Copy, exactly and without additions, every line in the records below from the one holding "(Nat.ltb_spec (p mod" through the one holding "exists bits', set_rest", both ends included.

» **DATA**:
-----
Lemma octet_bits (p pos : nat) :
  (p / 8 =? pos / 8)%nat && (pos mod 8 <=? p mod 8)%nat || ((p / 8 =? pos / 8 + 1)%nat && (p mod 8 <? pos mod 8)%nat) =
  (pos <=? p)%nat && (p <? pos + 8)%nat.
Proof.
  pose proof (Nat.div_mod_eq p 8). pose proof (Nat.div_mod_eq pos 8). pose proof (Nat.mod_upper_bound p 8 ltac:(lia)).
  pose proof (Nat.mod_upper_bound pos 8 ltac:(lia)).
  destruct (Nat.eqb_spec (p / 8) (pos / 8)), (Nat.eqb_spec (p / 8) (pos / 8 + 1)), (Nat.leb_spec (pos mod 8) (p mod 8)),
    (Nat.ltb_spec (p mod 8) (pos mod 8)), (Nat.leb_spec pos p), (Nat.ltb_spec p (pos + 8)); cbn; lia.
Qed.

Lemma bv_set8_bit bits pos :
  (pos / 8 + 1 < length bits)%nat ->
  exists bits', bv_set8 pos bits = Some bits' /\ length bits' = length bits /\
    forall p, bv_bit bits' p = bv_bit bits p || ((pos <=? p)%nat && (p <? pos + 8)%nat).
Proof.
  intros Hp. pose proof (Nat.mod_upper_bound pos 8 ltac:(lia)) as Hk. unfold bv_set8.
  destruct (bv_or_bit bits (pos / 8) (Z.shiftr 0xFF (Z.of_nat (pos mod 8))) ltac:(lia)) as (bits1 & E1 & L1 & B1).
  { revert Hk. generalize (pos mod 8)%nat. apply eight; vm_compute; done. }
  rewrite E1. cbn [mbind option_bind].
  destruct (bv_or_bit bits1 (pos / 8 + 1) (Z.lxor 0xFF (Z.shiftr 0xFF (Z.of_nat (pos mod 8)))) ltac:(lia)) as (bits2 & E2 & L2 & B2).
  { revert Hk. generalize (pos mod 8)%nat. apply eight; vm_compute; done. }
  exists bits2. split_and!; [done|lia|]. intros p. rewrite B2, B1. pose proof (Nat.mod_upper_bound p 8 ltac:(lia)) as Hj.
  destruct (mask_bits (pos mod 8) (p mod 8) Hk Hj) as (_ & -> & ->). by rewrite <- orb_assoc, octet_bits.
Qed.

(** ** The loops *)
Lemma set_rest_bits n pc bits :
  (n = 0 \/ (pc + n - 1) / 8 < length bits)%nat ->
  exists bits', set_rest n pc bits = Some ((pc + n)%nat, bits') /\ length bits' = length bits /\
    forall p, bv_bit bits' p = bv_bit bits p || ((pc <=? p)%nat && (p <? pc + n)%nat).
Proof.
  revert pc bits. induction n as [|n IH]; intros pc bits Hn; cbn [set_rest].
  - exists bits. rewrite Nat.add_0_r. split_and!; [done..|]. intros p.
    destruct (Nat.leb_spec pc p), (Nat.ltb_spec p pc); try lia; by rewrite ?orb_false_r.
  - destruct Hn as [?|Hn]; [lia|]. destruct (bv_set_bit bits pc) as (b1 & -> & L1 & B1).
    { eapply Nat.le_lt_trans; [|exact Hn]. apply Nat.Div0.div_le_mono. lia. }
    cbn [mbind option_bind]. destruct (IH (S pc) b1) as (b2 & E2 & L2 & B2).
    { destruct n; [by left|right]. rewrite L1. by replace (S pc + S n - 1)%nat with (pc + S (S n) - 1)%nat by lia. }
    exists b2. rewrite E2. split_and!; [do 2 f_equal; lia|lia|]. intros p. rewrite B2, B1, <- orb_assoc. f_equal.
    destruct (Nat.eqb_spec p pc), (Nat.leb_spec (S pc) p), (Nat.leb_spec pc p), (Nat.ltb_spec p (S pc + n)),
      (Nat.ltb_spec p (pc + S n)); cbn; lia.
Qed.

Lemma set_octets_bits k pc bits :
  (k = 0 \/ (pc + 8 * k - 8) / 8 + 1 < length bits)%nat ->
  exists bits', set_octets k pc bits = Some ((pc + 8 * k)%nat, bits') /\ length bits' = length bits /\
    forall p, bv_bit bits' p = bv_bit bits p || ((pc <=? p)%nat && (p <? pc + 8 * k)%nat).
Proof.
  revert pc bits. induction k as [|k IH]; intros pc bits Hk; cbn [set_octets].
  - exists bits. rewrite Nat.mul_0_r, Nat.add_0_r. split_and!; [done..|]. intros p.
    destruct (Nat.leb_spec pc p), (Nat.ltb_spec p pc); try lia; by rewrite ?orb_false_r.
  - destruct Hk as [?|Hk]; [lia|]. destruct (bv_set8_bit bits pc) as (b1 & -> & L1 & B1).
    { eapply Nat.le_lt_trans; [|exact Hk]. apply Nat.add_le_mono_r, Nat.Div0.div_le_mono. lia. }
    cbn [mbind option_bind]. destruct (IH (pc + 8)%nat b1) as (b2 & E2 & L2 & B2).
    { destruct k; [by left|right]. rewrite L1. by replace (pc + 8 + 8 * S k - 8)%nat with (pc + 8 * S (S k) - 8)%nat by lia. }
    exists b2. rewrite E2. split_and!; [do 2 f_equal; lia|lia|]. intros p. rewrite B2, B1, <- orb_assoc. f_equal.
    destruct (Nat.leb_spec pc p), (Nat.ltb_spec p (pc + 8)), (Nat.leb_spec (pc + 8) p), (Nat.ltb_spec p (pc + 8 + 8 * k)),
      (Nat.ltb_spec p (pc + 8 * S k)); cbn; lia.
Qed.

Lemma operand_size_max c : (operand_size c <= 32)%nat.
Proof. unfold operand_size, is_push, PUSH1, PUSH32. case_match eqn:E; [|lia]. lia. Qed.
-----
» **ANSWER BOX**:
    (Nat.ltb_spec (p mod 8) (pos mod 8)), (Nat.leb_spec pos p), (Nat.ltb_spec p (pos + 8)); cbn; lia.
Qed.

Lemma bv_set8_bit bits pos :
  (pos / 8 + 1 < length bits)%nat ->
  exists bits', bv_set8 pos bits = Some bits' /\ length bits' = length bits /\
    forall p, bv_bit bits' p = bv_bit bits p || ((pos <=? p)%nat && (p <? pos + 8)%nat).
Proof.
  intros Hp. pose proof (Nat.mod_upper_bound pos 8 ltac:(lia)) as Hk. unfold bv_set8.
  destruct (bv_or_bit bits (pos / 8) (Z.shiftr 0xFF (Z.of_nat (pos mod 8))) ltac:(lia)) as (bits1 & E1 & L1 & B1).
  { revert Hk. generalize (pos mod 8)%nat. apply eight; vm_compute; done. }
  rewrite E1. cbn [mbind option_bind].
  destruct (bv_or_bit bits1 (pos / 8 + 1) (Z.lxor 0xFF (Z.shiftr 0xFF (Z.of_nat (pos mod 8)))) ltac:(lia)) as (bits2 & E2 & L2 & B2).
  { revert Hk. generalize (pos mod 8)%nat. apply eight; vm_compute; done. }
  exists bits2. split_and!; [done|lia|]. intros p. rewrite B2, B1. pose proof (Nat.mod_upper_bound p 8 ltac:(lia)) as Hj.
  destruct (mask_bits (pos mod 8) (p mod 8) Hk Hj) as (_ & -> & ->). by rewrite <- orb_assoc, octet_bits.
Qed.

(** ** The loops *)
Lemma set_rest_bits n pc bits :
  (n = 0 \/ (pc + n - 1) / 8 < length bits)%nat ->
  exists bits', set_rest n pc bits = Some ((pc + n)%nat, bits') /\ length bits' = length bits /\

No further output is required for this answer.